* [About this task] The answer should be a number alone: the count of lines in the listing below that include "receive".

* [Provided entries]
(** ** Moves *)

Inductive move :=
| MvBind (nonce : result verr string) (id : ClientMessageID) (actor : Actor)
| MvInvalidate
| MvInvalidateSender (uid : UID)
| MvSetMode (mode : string)
| MvChangeMode (mode : string) (changed : option verr)
| MvCall (k : nat) (checked : option verr) (capability title content : string)
| MvAppend (k : nat) (checked : option verr) (capability target title content : string)
| MvPush (k : nat) (checked : option verr) (capability : string) (i : PushInput)
| MvPrepared (k : nat) (checked : option verr) (prepared : result verr (Offer * string))
| MvCommit (k : nat) (checked : option verr) (capability : string) (i : CommitInput)
| MvPlanned (k : nat) (checked : option verr) (planned : result verr (CommitReceipt + string))
| MvReady (k : nat)
| MvCancelled (k : nat) (e : verr)
| MvExpired (k : nat)
| MvAuthorize (k : nat) (checked : option verr)
| MvApplied (k : nat) (r : result verr CommitReceipt)
| MvNext (checked : option verr) (uid : UID) (client : string) (ids : list string)
| MvResolve (checked : option verr) (uid : UID) (client : string) (r : PersonalResult)
| MvPushChunk (checked : option verr) (uid : UID) (client id : string) (offset : Z).
Definition turn_ends (b : Broker) (o : office) : office := record [AcOver] (set_broker b o).
Definition change_mode (mode : string) (o : office) : office :=
  let b := ow_broker o in if String.eqb (br_mode b) mode then o else turn_ends (SetMode mode b) o.
(** A new call takes a number of its own. *)
Definition starts (k : nat) (mutex : bool) (o : office) (f : office) : office :=
  match ow_callers o !! k with
  | Some _ => o
  | None => if mutex && bool_decide (is_Some (ow_commitMu o)) then o else f
  end.
Definition personal_step (o : office) (m : move) : office :=
  let b := ow_broker o in
  match m with
  | MvBind nonce id actor =>
      match Bind nonce id actor b with
      | (b', Ok cap) => record [AcBound cap actor id] (turn_ends b' o)
      | (b', Err _) => o
      end
  | MvInvalidate => turn_ends (invalidateLocked b) o
  | MvInvalidateSender uid => if ac_UID (br_actor b) =? uid then turn_ends (InvalidateSender uid b) o else o
  | MvSetMode mode => change_mode mode o
  | MvChangeMode mode changed => match changed with Some _ => o | None => change_mode mode o end
  | MvCall k checked cap title content => starts k false o (call k checked cap (create_ask title content) ThenReturn (fun e => done k (Err e)) o)
  | MvAppend k checked cap target title content =>
      starts k false o (call k checked cap (append_ask target title content) ThenReturn (fun e => done k (Err e)) o)
  | MvPush k checked cap i => starts k true o (begin_push k checked cap i o)
  | MvCommit k checked cap i => starts k true o (begin_commit k checked cap i o)
  | MvPrepared k checked prepared =>
      match ow_callers o !! k with Some (PPushing cap i previous) => continue_push k checked prepared cap i previous o | _ => o end
  | MvPlanned k checked planned =>
      match ow_callers o !! k with Some (PPlanning cap i) => continue_commit k checked planned cap i o | _ => o end
  | MvReady k =>
      match ow_callers o !! k with
      | Some (PWaiting ptr a) =>
          match br_heap b !! ptr with Some p => match pd_result p with Some r => receive k ptr a (Ok r) o | None => o end | None => o end
      | _ => o
      end
  | MvCancelled k e =>
      match ow_callers o !! k with
      | Some (PWaiting ptr a) => receive k ptr a (Err e) (set_broker (stop_waiting ptr call_cancelled b) o)
      | _ => o
      end
  | MvExpired k =>
      match ow_callers o !! k with
      | Some (PWaiting ptr a) =>
          let b' := stop_waiting ptr call_expired b in
          match br_heap b' !! ptr with
          | Some p => match pd_result p with Some r => receive k ptr a (Ok r) (set_broker b' o) | None => o end
          | None => o
          end
      | _ => o
      end
  | MvAuthorize k checked =>
      match ow_callers o !! k with Some (PAuthorizing cap ptr author) => authorize k checked cap ptr author o | _ => o end
  | MvApplied k r =>
      match ow_callers o !! k with
      | Some (PApplying _ _) => commit_done k r (set_broker (set_commitCancel None b) o)
      | _ => o
      end
  | MvNext checked uid client ids =>
      match Next checked uid client ids b with
      | (b', Ok (Some (ptr, q))) => record [AcHanded ptr uid client q] (set_broker b' o)
      | (b', _) => set_broker b' o
      end
  | MvResolve checked uid client r =>
      match Resolve checked uid client r b with
      | (b', Ok (Some (ptr, r))) => record [AcAnswered ptr uid client r] (set_broker b' o)
      | (b', _) => set_broker b' o
      end
  | MvPushChunk checked uid client id offset =>
      match PushChunk checked uid client id offset b with
      | Ok (ptr, data) => record [AcChunk ptr uid client offset data] o
      | Err _ => o
      end
  end.
Definition personal_run (o : office) (l : list move) : office := foldl personal_step o l.
Definition new_office : office := mkOffice New ∅ None [].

* [Exercise answer] 3